BMW settles U.S. claims it rejected lease refunds to military personnel

A new BMW car

BMW AG accepted to pay over $2.2 million to settle U.S. federal government claims that it failed to provide necessary refunds to 492 military personnel who lawfully terminated their automobile leases due to the fact that they were called to duty.

In the first case of its kind, the United States Department of Justice on Thursday stated BMW Financial Services NA breached the federal Servicemembers Civil Relief Act by having since August 2011 chose not to reimburse so-called capitalized expense reductions to service members who ended their leases early.

BMW’s payment consists of $2.17 million to compensate the 492 service members, including $60,788 to the U.S. Treasury. The German automaker did not confess or deny misbehavior.

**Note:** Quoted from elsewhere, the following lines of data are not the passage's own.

Definition assessment_key (a : option EffectAssessment) : list pystr :=
  match a with
  | None => replicate 11 []
  | Some a =>
      [enum_value (kind a); enum_value (target_scope a); enum_value (reversibility a);
       enum_value (blast_radius a); enum_value (evidence_source a); enum_value (confidence a);
       enum_value (containment a);
       comma_join (sorted_values (proof_requirements a));
       comma_join (sort_on (λ s : pystr, s) (enum_value <$> uncertainty_reasons a));
       assessment_schema_version a; $"assessment"]
  end.

Definition proof_key (p : option PositiveProof) : list pystr :=
  match p with
  | None => [[]; []; []; []]
  | Some p =>
      [enum_value (route p); binding_digest p; comma_join (sorted_values (satisfied_requirements p));
       if enforced p then $"enforced" else $"not-enforced"]
  end.

Definition semantic_key (f : DecisionFactor) : list pystr :=
  [or_empty (segment_ref f); or_empty (operation_ref f); or_empty (producer_ref f);
   or_empty (evidence_digest f); DecisionFactorSource_value (source f); reason_code f;
   action_value (action_floor (basis f));
   match proof_route (basis f) with Some r => enum_value r | None => [] end]
  ++ assessment_key (assessment f) ++ proof_key (proof f).

(** ** Requests and decisions *)

Record DecisionReason := {
  dr_source : DecisionFactorSource;
  dr_reason_code : pystr;
  dr_action_floor : GuardAction;
  dr_segment_ref : option pystr;
  dr_operation_ref : option pystr;
}.
Global Instance DecisionReason_eq_dec : EqDecision DecisionReason.
Proof. solve_decision. Defined.

Record EffectDecisionRequest := {
  factors : list DecisionFactor;
  uncertainties : list UncertaintyKind;
}.

(** [EffectDecisionRequest.__post_init__], with its default schema version. *)
Definition make_EffectDecisionRequest (fs : list DecisionFactor) (us : list UncertaintyKind)
    : result EffectDecisionRequest :=
  let ordered := sort_on semantic_key fs in
  raise_if (has_dups (semantic_key <$> ordered))
    (ValueError "duplicate decision factors are not allowed") ;;
  raise_if (has_dups us) (ValueError "uncertainties cannot contain duplicates") ;;
  Ok {| factors := ordered; uncertainties := sort_on enum_value us |}.

Record EffectDecision := {
  action : GuardAction;
  final_disposition : FinalDisposition;
  controlling_reasons : list DecisionReason;
  reasons : list DecisionReason;
  proof_routes : list ProofRoute;
}.

(** [_reason_key]: four strings and the severity rank. *)
Definition reason_key (r : DecisionReason) : list pystr * Z :=
  ([or_empty (dr_segment_ref r); or_empty (dr_operation_ref r);
    DecisionFactorSource_value (dr_source r); dr_reason_code r],
   GUARD_ACTION_SEVERITY (dr_action_floor r)).

(** [_disposition] *)
Definition disposition (a : GuardAction) (routes : list ProofRoute) : result FinalDisposition :=
  match a with
  | allow =>
      if py_in WORKFLOW_AUTHORIZED routes then Ok Final_WORKFLOW_AUTHORIZED
      else if py_in CONTAINED routes then Ok Final_SILENT_CONTAINED
      else Ok Final_SILENT_VERIFIED
  | _ =>
      match enum_of_value (A:=FinalDisposition) (action_value a) with
      | Some d => Ok d
      | None => Raise (ValueError "not a valid FinalDisposition")
      end
  end.

Definition uncertainty_reason (src : DecisionFactorSource) (seg op : option pystr)
    (u : UncertaintyKind) : DecisionReason :=
  {| dr_source := src; dr_reason_code := $"uncertainty." ++ enum_value u;
     dr_action_floor := UNCERTAINTY_FLOOR u; dr_segment_ref := seg; dr_operation_ref := op |}.

Definition factor_reason (f : DecisionFactor) : DecisionReason :=
  {| dr_source := source f; dr_reason_code := reason_code f;
     dr_action_floor := action_floor (basis f);
     dr_segment_ref := segment_ref f; dr_operation_ref := operation_ref f |}.

Definition assessment_reasons (f : DecisionFactor) : list DecisionReason :=
  match assessment f with
  | None => []
  | Some a =>
      uncertainty_reason Factor_EFFECT (segment_ref f) (operation_ref f) <$> uncertainty_reasons a
  end.

(** The reasons in the order they are collected, before sorting. *)
Definition collected_reasons (r : EffectDecisionRequest) : list DecisionReason :=
  (factor_reason <$> factors r)
  ++ (uncertainty_reason Factor_POLICY None None <$> uncertainties r)
  ++ mjoin (assessment_reasons <$> factors r).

Capitalized cost reductions are in advance payments made to reduce month-to-month lease payments, and usually amount to countless dollars.

In documents filed with the federal court in Newark, New Jersey, the federal government stated BMW violated the law by refusing as a matter of policy to refund such payments to service members who were called to duty for 180 days, or completely appointed to new areas.

It cited as illustrations BMW’s failure to provide refunds to two Flying force sergeants stationed at Andrews Flying force Base in Maryland, who each ended a lease for a 2015 BMW 328i due to the fact that they were respectively released for six months to Afghanistan and moved for 3 years to Japan.